"Call that a demo?"

Well, no, actually.

I have received several messages through YouTube from people complaining about the lack of thoroughness in my 'demos'. The specific complaint is that I don't (always) make a point of methodically sweeping each control through its entire range to show everything it can do.

Personally, I find those kind of 'demos' a bit boring and not always representative of how a pedal would sound, or be used in a real life situation.

When making the videos I tend to play around with the pedal and try to find sounds that I like. After recording between 5 and 10 minutes of material (depending on the complexity and versatility of the pedal), I'll edit the video (I try to keep the videos fairly short), picking out what I think are the best sounds OR a selection of sounds which I think best show the range of the pedal. That's it.

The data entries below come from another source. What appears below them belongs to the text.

(* ===== verification/SendPipeline.v ===== *)
(** * core/send_pipeline.c

    Sending a message in two proofs of work (the ack, then the message that carries it)
    and a broadcast in one.  A stage is a job on the heap; its address and the callback
    to run make up the [user_data] the proof-of-work queue holds.

    The build is the one without BM_HAVE_PQ. *)

From Stdlib Require Import String.
From stdpp Require Import base tactics numbers option gmap fin_sets list relations.
From S2P Require Import Prelude Varint Base58 Openssl Hash Address Object Sql MessagesStore Protocol Crypto.
From S2P Require Import MessageBuilder IdentityStore Keyring TrialDecrypt PubkeyCache Pow PowQueue.

#[local] Arguments be_split : simpl never.

Definition BM_ACK_NONCE_TRIALS_PER_BYTE : Z := 1000.
Definition BM_ACK_PAYLOAD_LENGTH_EXTRA_BYTES : Z := 1000.

(** ** Data *)

(** [j_queued]: [pow_queue] is not NULL; [j_user_data]: [done] and its argument. *)
Record send_msg_job := {
  j_queued : bool;
  j_from_info : bm_identity_info;
  j_to_stream : Z;
  j_to_ripe : list Z;
  j_to_pub_encryption : list Z;
  j_is_self : bool;
  j_from_address : list Z;
  j_to_address : list Z;
  j_subject : list Z;
  j_body : list Z;
  j_ttl_seconds : Z;
  j_ack_stealth_level : Z;
  j_expires_time : Z;
  j_required_nonce_trials : Z;
  j_required_extra_bytes : Z;
  j_msg_id : list Z;
  j_next_resend_time : Z;
  j_ack_data : option (list Z);
  j_key : list Z;
  j_user_data : Z
}.
#[export] Instance send_msg_job_eta : RecordEta send_msg_job := fun j =>
  Build_send_msg_job (j_queued j) (j_from_info j) (j_to_stream j) (j_to_ripe j) (j_to_pub_encryption j)
    (j_is_self j) (j_from_address j) (j_to_address j) (j_subject j) (j_body j) (j_ttl_seconds j)
    (j_ack_stealth_level j) (j_expires_time j) (j_required_nonce_trials j) (j_required_extra_bytes j)
    (j_msg_id j) (j_next_resend_time j) (j_ack_data j) (j_key j) (j_user_data j).

Record send_broadcast_job := { bj_queued : bool; bj_user_data : Z }.

Inductive pipeline_job := Msg_job (j : send_msg_job) | Broadcast_job (j : send_broadcast_job).

Definition job_user (j : pipeline_job) : Z :=
  match j with Msg_job j => j_user_data j | Broadcast_job j => bj_user_data j end.

(** A call of [done]. *)
Record send_report := { rp_user : Z; rp_rc : Z; rp_object : option (list Z); rp_now : Z }.

(** The heap of jobs, what the pipeline writes to, and the reports made so far. *)
Record pipe_state := {
  sp_queue : bm_pow_queue;
  sp_pubkeys : pubkey_db;
  sp_messages : messages_db;
  sp_jobs : gmap Z pipeline_job;
  sp_reports : list send_report
}.
#[export] Instance pipe_state_eta : RecordEta pipe_state := fun s =>
  Build_pipe_state (sp_queue s) (sp_pubkeys s) (sp_messages s) (sp_jobs s) (sp_reports s).

(** The three callbacks, and the [user_data] of a proof of work. *)
Inductive callback := ACK_POW_DONE | MSG_POW_DONE | BROADCAST_POW_DONE.

Definition callback_code (c : callback) : Z :=
  match c with ACK_POW_DONE => 0 | MSG_POW_DONE => 1 | BROADCAST_POW_DONE => 2 end.
Definition pow_user (c : callback) (p : Z) : Z := p * 4 + callback_code c.
Definition user_callback (user : Z) : option callback :=
  match user mod 4 with
  | 0 => Some ACK_POW_DONE | 1 => Some MSG_POW_DONE | 2 => Some BROADCAST_POW_DONE | _ => None
  end.
Definition user_job (user : Z) : Z := user / 4.

Definition deref_msg (s : pipe_state) (p : Z) : cres send_msg_job :=
  match sp_jobs s !! p with Some (Msg_job j) => Ok j | _ => Ub end.
Definition deref_broadcast (s : pipe_state) (p : Z) : cres send_broadcast_job :=
  match sp_jobs s !! p with Some (Broadcast_job j) => Ok j | _ => Ub end.

Definition store_job (s : pipe_state) (p : Z) (j : pipeline_job) : pipe_state :=
  s <| sp_jobs := <[p := j]> (sp_jobs s) |>.
Definition msg_job_free (s : pipe_state) (p : Z) : pipe_state :=
  s <| sp_jobs := delete p (sp_jobs s) |>.
Definition report (s : pipe_state) (user rc : Z) (object : option (list Z)) (now : Z) : pipe_state :=
  s <| sp_reports := sp_reports s ++ [{| rp_user := user; rp_rc := rc; rp_object := object; rp_now := now |}] |>.

(** A callback on the state: the object ([None]: NULL) and the time. *)
Definition pow_done : Type := pipe_state -> option (list Z) -> Z -> cres pipe_state.

Section Pipeline.
Context `{OS : OpenSSL} `{BN : BigNum} (g : protocol_globals).
(** The nonce that a proof of work on the caller's thread finds for a payload and a target. *)
Context (solve : list Z -> Z -> Z).

(** [bm_pow_queue_submit] with or without a queue; [on_worker]: the caller is the
    queue's thread. *)
Definition pow_submit (queued on_worker : bool) (s : pipe_state) (payload : list Z) (target : Z)
    (key : option (list Z)) (c : callback) (p : Z) (done : pow_done) (now : Z) : cres (Z * pipe_state) :=
  if queued then
    let '(rc, q) := bm_pow_queue_submit on_worker (sp_queue s) payload target key (pow_user c p) in
    Ok (rc, s <| sp_queue := q |>)
  else
    object ← build_object payload (solve payload target);
    s ← done s (Some object) now;
    Ok (0, s).

Definition build_msg_payload (job : send_msg_job) (ack_packet : option (list Z)) (ack_packet_len : Z)
    (e : entropy) : cres (list Z) :=
  bm_build_msg (j_from_info job) (j_to_stream job) (j_to_ripe job) (j_to_pub_encryption job)
    (j_subject job) (j_body job) ack_packet ack_packet_len (j_expires_time job) e.

Definition msg_job_fail (s : pipe_state) (p : Z) (now : Z) : cres pipe_state :=
  job ← deref_msg s p;
  Ok (msg_job_free (report s (j_user_data job) (-1) None now) p).

Definition msg_pow_done (p : Z) : pow_done := fun s object now =>
  job ← deref_msg s p;
  match object with
  | None => msg_job_fail s p now
  | Some object =>
      let ack_data_for_store := default [] (j_ack_data job) in
      let status := if j_is_self job then MSGSENTNOACKEXPECTED else SENT in
      let db := bm_messages_store_insert_sent (sp_messages s) (j_msg_id job) ack_data_for_store
                  (j_to_address job) (j_from_address job) (j_subject job) (j_body job) status
                  (j_ack_stealth_level job) now (s64 (j_ttl_seconds job)) (j_next_resend_time job) in
      let db := if j_is_self job then
                  match bm_messages_store_insert_inbox (m_inbox db) (bm_inventory_hash object)
                          (j_to_address job) (j_from_address job) (Some (j_subject job))
                          (Some (j_body job)) now with
                  | Ok i => with_inbox db i
                  | _ => db
                  end
                else db in
      Ok (msg_job_free (report (s <| sp_messages := db |>) (j_user_data job) 0 (Some object) now) p)
  end.

(** [e]: the random bytes of the message. *)
Definition build_and_submit_msg (on_worker : bool) (e : entropy) (p : Z) (s : pipe_state)
    (ack_packet : list Z) (now : Z) : cres pipe_state :=
  job ← deref_msg s p;
  match build_msg_payload job (Some ack_packet) (blen ack_packet) e with
  | Ub => Ub
  | Err => msg_job_fail s p now
  | Ok payload =>
      target ← bm_pow_get_target (blen payload) (j_ttl_seconds job) (j_required_nonce_trials job)
                 (j_required_extra_bytes job);
      '(rc, s) ← pow_submit (j_queued job) on_worker s payload target (Some (j_key job)) MSG_POW_DONE p
                   (msg_pow_done p) now;
      if negb (rc =? 0) then msg_job_fail s p now else Ok s
  end.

Some of the much-appreciated constructive criticism I've received has included such insights as "Call that a demo?" and "Why did you even bother?" about one of my DOD Vibrothang videos.

Helpfully, in response to my video for the Boss MZ-2 Digital Metalizer, I was called a "stupid guitarist" for recording the pedal in mono. Given that 96.3% of guitarists* play in mono, I thought it was sensible to record it that way.

*64.7% of statistics are made up on the spot.

Anyway, with regards to my videos, I don't think of them as "demos" as much as I think of them as companion pieces to this blog. And they're not so much full demonstrations as they are teasers, like a trailer for a film.

In other words, watching my videos will show just some of what the pedal is capable of. Hopefully my videos include enough to help you decide whether you want to try the pedal for yourself, but you can rest assured that if you do, there is usually plenty more to be discovered.